All of the data below should be returned exactly.
"""
Lemma format_results_length docs sims idxs :
  Forall (fun i => (i < length docs)%nat /\ (i < length sims)%nat) idxs ->
  length (VectorStore.format_results docs sims idxs) = length idxs.
Proof.
  induction 1 as [|i idxs [Hd Hs] Hrest IH]; simpl; [reflexivity|].
  apply lookup_lt_is_Some in Hd as [doc ->], Hs as [s ->].
  simpl. now rewrite IH.
Qed.

Section SearchWithEnv.
Context `{Env}.

Lemma top_indices_in_range (sims : list Q) (k : Z) :
  argsort_contract argsort ->
  Forall (fun i => (i < length sims)%nat) (VectorStore.top_indices sims k).
Proof.
  intros Hsort. destruct (Hsort sims) as [Hperm _].
  apply List.Forall_forall. intros i Hi.
  unfold VectorStore.top_indices, Py.list_slice_to in Hi.
  apply In_firstn, in_rev in Hi.
  apply (Permutation_in _ Hperm), in_seq in Hi. lia.
Qed.

Lemma top_indices_length (sims : list Q) (k : Z) :
  argsort_contract argsort -> 0 <= k ->
  length (VectorStore.top_indices sims k)
  = Nat.min (Z.to_nat k) (length sims).
Proof.
  intros Hsort Hk. destruct (Hsort sims) as [Hperm _].
  apply Permutation_length in Hperm. rewrite length_seq in Hperm.
  unfold VectorStore.top_indices, Py.list_slice_to, Py.slice_index.
  rewrite length_firstn, length_rev, Hperm.
  destruct (Z.ltb_spec k 0); lia.
Qed.

Lemma top_indices_sorted (sims : list Q) (k : Z) :
  argsort_contract argsort ->
  StronglySorted (flip (ascending sims)) (VectorStore.top_indices sims k).
Proof.
  intros Hsort. destruct (Hsort sims) as [_ Hsorted].
  apply StronglySorted_firstn, StronglySorted_rev.
  apply Sorted_StronglySorted; [apply ascending_trans | exact Hsorted].
Qed.

Lemma shapes_agree_well_formed (dim : nat) (w : world) (v : list Q) :
  well_formed dim w -> length v = dim ->
  VectorStore.shapes_agree v (embeddings w) = true.
Proof.
  intros (_ & Hpos & Hdims) Hv. unfold VectorStore.shapes_agree.
  apply andb_true_intro. split.
  - apply Nat.ltb_lt. lia.
  - apply forallb_forall. intros u Hu.
    rewrite List.Forall_forall in Hdims. apply Nat.eqb_eq.
    rewrite (Hdims u Hu). lia.
Qed.

Lemma search_nonempty (w : world) (query : string) (top_k : option Z)
    (dim : nat) (v : list Q) :
  well_formed dim w ->
  embed_content (events w) query = Some v -> length v = dim ->
  embeddings w <> [] ->
  fst (VectorStore.search query top_k w)
  = inr (let sims := map (cosine_similarity v) (embeddings w) in
         VectorStore.format_results (documents w) sims
           (VectorStore.top_indices sims (default TOP_K_RESULTS top_k))).
Proof.
  intros Hwf Hv Hdim Hne. unfold VectorStore.search.
  destruct (embeddings w) as [|e es] eqn:Hembs; [congruence|].
  unfold bind, VectorStore._get_embedding. simpl. rewrite Hv. simpl.
  rewrite <- Hembs.
  replace (VectorStore.shapes_agree v (embeddings w)) with true
    by (symmetry; eapply shapes_agree_well_formed; eauto).
  reflexivity.
Qed.

End SearchWithEnv.

Lemma search_run `{Env} (w : world) (dim : nat) (query : string)
    (v : list Q) (top_k : option Z) :
  argsort_contract argsort -> well_formed dim w ->
  embed_content (events w) query = Some v -> length v = dim ->
  fst (VectorStore.search query top_k w)
  = inr (let sims := map (cosine_similarity v) (embeddings w) in
         VectorStore.format_results (documents w) sims
           (VectorStore.top_indices sims (default TOP_K_RESULTS top_k))).
Proof.
  intros Hsort Hwf Hv Hdim.
  destruct (embeddings w) as [|e es] eqn:Hembs.
  - unfold VectorStore.search. rewrite Hembs. simpl.
    pose proof (top_indices_in_range [] (default TOP_K_RESULTS top_k) Hsort)
      as Hrange.
    destruct (VectorStore.top_indices [] (default TOP_K_RESULTS top_k))
      as [|i l]; [reflexivity|].
    apply Forall_cons in Hrange as [Hi _]. simpl in Hi. lia.
  - rewrite <- Hembs. eapply search_nonempty; eauto.
    rewrite Hembs. discriminate.
Qed.

Lemma top_indices_split `{Env} (sims : list Q) (k : Z) :
  argsort_contract argsort ->
  exists rest,
    Permutation (VectorStore.top_indices sims k ++ rest)
      (seq 0 (length sims))
    /\ StronglySorted (flip (ascending sims))
         (VectorStore.top_indices sims k ++ rest).
Proof.
  intros Hsort. destruct (Hsort sims) as [Hperm Hsorted].
  unfold VectorStore.top_indices, Py.list_slice_to.
  set (m := Py.slice_index _ k).
  exists (skipn m (rev (argsort sims))). rewrite firstn_skipn. split.
  - rewrite <- Hperm. apply Permutation_sym, Permutation_rev.
  - apply StronglySorted_rev.
    apply Sorted_StronglySorted; [apply ascending_trans | exact Hsorted].
Qed.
"""
:: RESPONSE ::
Lemma format_results_length docs sims idxs :
  Forall (fun i => (i < length docs)%nat /\ (i < length sims)%nat) idxs ->
  length (VectorStore.format_results docs sims idxs) = length idxs.
Proof.
  induction 1 as [|i idxs [Hd Hs] Hrest IH]; simpl; [reflexivity|].
  apply lookup_lt_is_Some in Hd as [doc ->], Hs as [s ->].
  simpl. now rewrite IH.
Qed.

Section SearchWithEnv.
Context `{Env}.

Lemma top_indices_in_range (sims : list Q) (k : Z) :
  argsort_contract argsort ->
  Forall (fun i => (i < length sims)%nat) (VectorStore.top_indices sims k).
Proof.
  intros Hsort. destruct (Hsort sims) as [Hperm _].
  apply List.Forall_forall. intros i Hi.
  unfold VectorStore.top_indices, Py.list_slice_to in Hi.
  apply In_firstn, in_rev in Hi.
  apply (Permutation_in _ Hperm), in_seq in Hi. lia.
Qed.

Lemma top_indices_length (sims : list Q) (k : Z) :
  argsort_contract argsort -> 0 <= k ->
  length (VectorStore.top_indices sims k)
  = Nat.min (Z.to_nat k) (length sims).
Proof.
  intros Hsort Hk. destruct (Hsort sims) as [Hperm _].
  apply Permutation_length in Hperm. rewrite length_seq in Hperm.
  unfold VectorStore.top_indices, Py.list_slice_to, Py.slice_index.
  rewrite length_firstn, length_rev, Hperm.
  destruct (Z.ltb_spec k 0); lia.
Qed.

Lemma top_indices_sorted (sims : list Q) (k : Z) :
  argsort_contract argsort ->
  StronglySorted (flip (ascending sims)) (VectorStore.top_indices sims k).
Proof.
  intros Hsort. destruct (Hsort sims) as [_ Hsorted].
  apply StronglySorted_firstn, StronglySorted_rev.
  apply Sorted_StronglySorted; [apply ascending_trans | exact Hsorted].
Qed.

Lemma shapes_agree_well_formed (dim : nat) (w : world) (v : list Q) :
  well_formed dim w -> length v = dim ->
  VectorStore.shapes_agree v (embeddings w) = true.
Proof.
  intros (_ & Hpos & Hdims) Hv. unfold VectorStore.shapes_agree.
  apply andb_true_intro. split.
  - apply Nat.ltb_lt. lia.
  - apply forallb_forall. intros u Hu.
    rewrite List.Forall_forall in Hdims. apply Nat.eqb_eq.
    rewrite (Hdims u Hu). lia.
Qed.

Lemma search_nonempty (w : world) (query : string) (top_k : option Z)
    (dim : nat) (v : list Q) :
  well_formed dim w ->
  embed_content (events w) query = Some v -> length v = dim ->
  embeddings w <> [] ->
  fst (VectorStore.search query top_k w)
  = inr (let sims := map (cosine_similarity v) (embeddings w) in
         VectorStore.format_results (documents w) sims
           (VectorStore.top_indices sims (default TOP_K_RESULTS top_k))).
Proof.
  intros Hwf Hv Hdim Hne. unfold VectorStore.search.
  destruct (embeddings w) as [|e es] eqn:Hembs; [congruence|].
  unfold bind, VectorStore._get_embedding. simpl. rewrite Hv. simpl.
  rewrite <- Hembs.
  replace (VectorStore.shapes_agree v (embeddings w)) with true
    by (symmetry; eapply shapes_agree_well_formed; eauto).
  reflexivity.
Qed.

End SearchWithEnv.

Lemma search_run `{Env} (w : world) (dim : nat) (query : string)
    (v : list Q) (top_k : option Z) :
  argsort_contract argsort -> well_formed dim w ->
  embed_content (events w) query = Some v -> length v = dim ->
  fst (VectorStore.search query top_k w)
  = inr (let sims := map (cosine_similarity v) (embeddings w) in
         VectorStore.format_results (documents w) sims
           (VectorStore.top_indices sims (default TOP_K_RESULTS top_k))).
Proof.
  intros Hsort Hwf Hv Hdim.
  destruct (embeddings w) as [|e es] eqn:Hembs.
  - unfold VectorStore.search. rewrite Hembs. simpl.
    pose proof (top_indices_in_range [] (default TOP_K_RESULTS top_k) Hsort)
      as Hrange.
    destruct (VectorStore.top_indices [] (default TOP_K_RESULTS top_k))
      as [|i l]; [reflexivity|].
    apply Forall_cons in Hrange as [Hi _]. simpl in Hi. lia.
  - rewrite <- Hembs. eapply search_nonempty; eauto.
    rewrite Hembs. discriminate.
Qed.

Lemma top_indices_split `{Env} (sims : list Q) (k : Z) :
  argsort_contract argsort ->
  exists rest,
    Permutation (VectorStore.top_indices sims k ++ rest)
      (seq 0 (length sims))
    /\ StronglySorted (flip (ascending sims))
         (VectorStore.top_indices sims k ++ rest).
Proof.
  intros Hsort. destruct (Hsort sims) as [Hperm Hsorted].
  unfold VectorStore.top_indices, Py.list_slice_to.
  set (m := Py.slice_index _ k).
  exists (skipn m (rev (argsort sims))). rewrite firstn_skipn. split.
  - rewrite <- Hperm. apply Permutation_sym, Permutation_rev.
  - apply StronglySorted_rev.
    apply Sorted_StronglySorted; [apply ascending_trans | exact Hsorted].
Qed.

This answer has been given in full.